━━ Recorded data ━━
Lemma reconcile_existing_rule n next x r used q :
  next_ok n next -> (n <= used + 1)%nat -> (used <= maximum_post_attempts policy)%nat ->
  derived_facts request x ->
  triple (pass_state used q)
    (reconcile_existing env policy request recovery epoch next x r used)
    final_result final_failure.
Proof.
  intros Hn Hle Hmax Hx.
  eapply (triple_weaken _ (pass_state used false));
    [|intros w; by apply pass_state_weaken|done|done].
  unfold reconcile_existing.
  destruct (st_state r) as [|c|[c|] d|d|v|d]; try (by apply public_result_rule).
  - eapply triple_bind; [apply ask_plain|]. intros [i|]; [by apply public_result_rule|].
    eapply triple_bind; [apply ask_plain|]. intros looked. by eapply reconcile_tracking_rule.
  - eapply triple_bind; [apply ask_plain|]. intros [i|]; [by apply public_result_rule|].
    eapply triple_bind; [apply ask_plain|]. intros looked. by eapply reconcile_candidate_rule.
  - by eapply recover_rule.
Qed.

(** What one attempt leaves. *)
Definition after_attempt (index : nat) (s : AttemptStep) (w : World D) : Prop :=
  match s with
  | StepReturn r => final_result r w
  | StepContinue _ ambiguity => pass_state (index + 1) (negb ambiguity) w
  end.

Lemma step_return_rule P index m :
  triple P m final_result final_failure ->
  triple P (step_return m) (after_attempt index) final_failure.
Proof. intros Hm. eapply triple_bind; [exact Hm|]. intros r. by apply triple_ret. Qed.

Lemma leave_rule k x r (amb : bool) reason :
  (k <= maximum_post_attempts policy)%nat ->
  triple (pass_state k (negb amb)) (leave_undispatched env x r amb reason)
    final_result final_failure.
Proof.
  intros Hk. unfold leave_undispatched. destruct amb; [by apply public_result_rule|].
  eapply triple_bind; [by apply remove_fresh_rule|]. intros _u. apply triple_lift.
  - intros a w Ha Hw. split; [by eapply pass_state_weaken; [..|exact Hw]|].
    intros _. by apply Hw.
  - intros e w He Hw. by eapply quiet_failure.
Qed.

Lemma attempt_outcome_rule n next x r (amb : bool) index o :
  next_ok n next -> (n <= index + 2)%nat -> (index < maximum_post_attempts policy)%nat ->
  derived_facts request x ->
  triple (pass_state (index + 1) (negb amb && negb (may_have_dispatched o)))
    (attempt_outcome env policy request recovery epoch next x r amb index o)
    (after_attempt index) final_failure.
Proof.
  intros Hn Hle Hlt Hx. unfold attempt_outcome.
  destruct o as [c|code kind d oc|d|m| |d]; cbn [may_have_dispatched negb];
    rewrite ?andb_false_r, ?andb_true_r.
  - eapply triple_bind; [apply classify_rule; lia|]. intros r'.
    destruct (returned_candidate_is_unusable r'); [by apply triple_ret|].
    apply step_return_rule. eapply reconcile_existing_rule; eauto; lia.
  - destruct (amb && _); [apply step_return_rule, settle_rule; lia|].
    eapply triple_bind; [apply classify_rule; lia|]. intros r'. destruct amb.
    + apply triple_raise. intros. eapply stated_failure; [|done|done]. lia.
    + apply step_return_rule, public_result_rule. lia.
  - destruct amb.
    + apply triple_raise. intros. eapply stated_failure; [|done|done]. lia.
    + eapply triple_bind; [apply remove_fresh_rule; lia|]. intros _u. apply triple_raise.
      intros. eapply quiet_failure; [|done]. lia.
  - destruct amb.
    + eapply triple_bind; [apply reconcile_rule; lia|]. intros r'. case_bool_decide.
      * apply triple_raise. intros. eapply stated_failure; [|done|done]. lia.
      * by apply triple_ret.
    + eapply triple_bind; [apply remove_fresh_rule; lia|]. intros _u. case_bool_decide.
      * apply triple_raise. intros. eapply quiet_failure; [|done]. lia.
      * by apply triple_ret.
  - destruct amb.
    + eapply triple_bind; [apply reconcile_rule; lia|]. intros r'. case_bool_decide.
      * apply triple_raise. intros. eapply stated_failure; [|done|done]. lia.
      * by apply triple_ret.
    + eapply triple_bind; [apply remove_fresh_rule; lia|]. intros _u. case_bool_decide.
      * apply triple_raise. intros. eapply quiet_failure; [|done]. lia.
      * by apply triple_ret.
  - eapply triple_bind; [apply classify_rule; lia|]. intros r'.
    eapply triple_bind; [apply ask_plain|]. intros [i|]; [|by apply triple_ret].
    apply step_return_rule, public_result_rule. lia.
Qed.

(** A refused registration is the environment's. *)
Lemma register_rule k q g E :
  triple (fun w => pass_state k q w /\ reserved_now g w) (register_in_flight env)
    (fun a w => (registers -> a = None) /\ pass_state k q w /\ reserved_now g w) E.
Proof. intros w [Hw Hr]. simpl. by split_and!. Qed.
━━━
- Problem -
Among the lines above, count those containing the word "reason" and write only the number.

- Answer section -
2